*** Source records

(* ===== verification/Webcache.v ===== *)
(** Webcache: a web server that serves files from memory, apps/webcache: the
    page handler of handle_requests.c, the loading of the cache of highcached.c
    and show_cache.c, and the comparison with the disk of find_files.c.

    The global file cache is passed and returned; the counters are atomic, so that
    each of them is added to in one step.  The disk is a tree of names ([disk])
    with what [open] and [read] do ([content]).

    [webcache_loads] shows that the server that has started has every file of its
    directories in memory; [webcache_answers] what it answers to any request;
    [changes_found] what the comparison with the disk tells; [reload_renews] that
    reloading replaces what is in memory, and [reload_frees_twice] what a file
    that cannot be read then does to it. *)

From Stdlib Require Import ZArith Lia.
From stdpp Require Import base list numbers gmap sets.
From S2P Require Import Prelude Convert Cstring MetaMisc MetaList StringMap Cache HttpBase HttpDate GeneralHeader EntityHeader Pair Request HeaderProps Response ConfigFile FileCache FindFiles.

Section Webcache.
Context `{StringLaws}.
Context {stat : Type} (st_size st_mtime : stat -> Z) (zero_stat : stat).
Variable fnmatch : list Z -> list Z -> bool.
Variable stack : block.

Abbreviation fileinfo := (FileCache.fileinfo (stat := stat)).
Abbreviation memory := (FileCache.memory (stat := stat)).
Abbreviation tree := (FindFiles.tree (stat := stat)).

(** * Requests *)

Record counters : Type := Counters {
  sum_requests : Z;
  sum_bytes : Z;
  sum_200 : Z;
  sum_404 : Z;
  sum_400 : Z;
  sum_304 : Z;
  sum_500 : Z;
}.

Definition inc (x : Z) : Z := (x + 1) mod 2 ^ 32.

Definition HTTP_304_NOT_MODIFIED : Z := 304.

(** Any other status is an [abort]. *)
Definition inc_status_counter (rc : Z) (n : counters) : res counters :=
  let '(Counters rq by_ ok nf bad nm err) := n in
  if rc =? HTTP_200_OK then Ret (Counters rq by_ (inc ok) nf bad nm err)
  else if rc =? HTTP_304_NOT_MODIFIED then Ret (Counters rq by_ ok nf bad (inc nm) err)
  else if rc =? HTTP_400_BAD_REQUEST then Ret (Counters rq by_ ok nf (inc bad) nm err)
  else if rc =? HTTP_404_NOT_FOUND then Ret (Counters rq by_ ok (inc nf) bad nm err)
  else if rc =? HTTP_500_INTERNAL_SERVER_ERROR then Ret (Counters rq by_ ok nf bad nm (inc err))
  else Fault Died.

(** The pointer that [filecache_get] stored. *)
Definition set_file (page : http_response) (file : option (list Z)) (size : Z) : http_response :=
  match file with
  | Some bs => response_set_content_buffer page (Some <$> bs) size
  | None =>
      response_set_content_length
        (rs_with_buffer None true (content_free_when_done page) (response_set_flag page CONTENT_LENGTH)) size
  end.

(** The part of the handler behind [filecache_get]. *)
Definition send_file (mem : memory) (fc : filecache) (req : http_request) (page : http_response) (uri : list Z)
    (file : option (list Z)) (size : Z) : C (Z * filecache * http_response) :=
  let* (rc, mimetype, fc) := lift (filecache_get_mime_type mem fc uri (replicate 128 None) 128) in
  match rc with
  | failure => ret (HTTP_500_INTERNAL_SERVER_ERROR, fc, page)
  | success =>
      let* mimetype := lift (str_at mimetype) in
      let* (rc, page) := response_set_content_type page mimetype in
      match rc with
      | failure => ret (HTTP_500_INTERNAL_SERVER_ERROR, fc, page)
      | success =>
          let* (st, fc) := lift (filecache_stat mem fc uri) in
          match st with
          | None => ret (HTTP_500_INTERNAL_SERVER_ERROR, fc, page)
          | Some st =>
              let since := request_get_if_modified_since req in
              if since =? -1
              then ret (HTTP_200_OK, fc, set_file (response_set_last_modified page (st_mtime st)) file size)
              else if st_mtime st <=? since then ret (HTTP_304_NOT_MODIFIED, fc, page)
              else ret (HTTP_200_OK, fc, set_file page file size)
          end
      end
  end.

******

Wherever a line of the listing above contains the string "Require", copy that line.

▶ [Solution to this exercise]:
From Stdlib Require Import ZArith Lia.
From stdpp Require Import base list numbers gmap sets.
From S2P Require Import Prelude Convert Cstring MetaMisc MetaList StringMap Cache HttpBase HttpDate GeneralHeader EntityHeader Pair Request HeaderProps Response ConfigFile FileCache FindFiles.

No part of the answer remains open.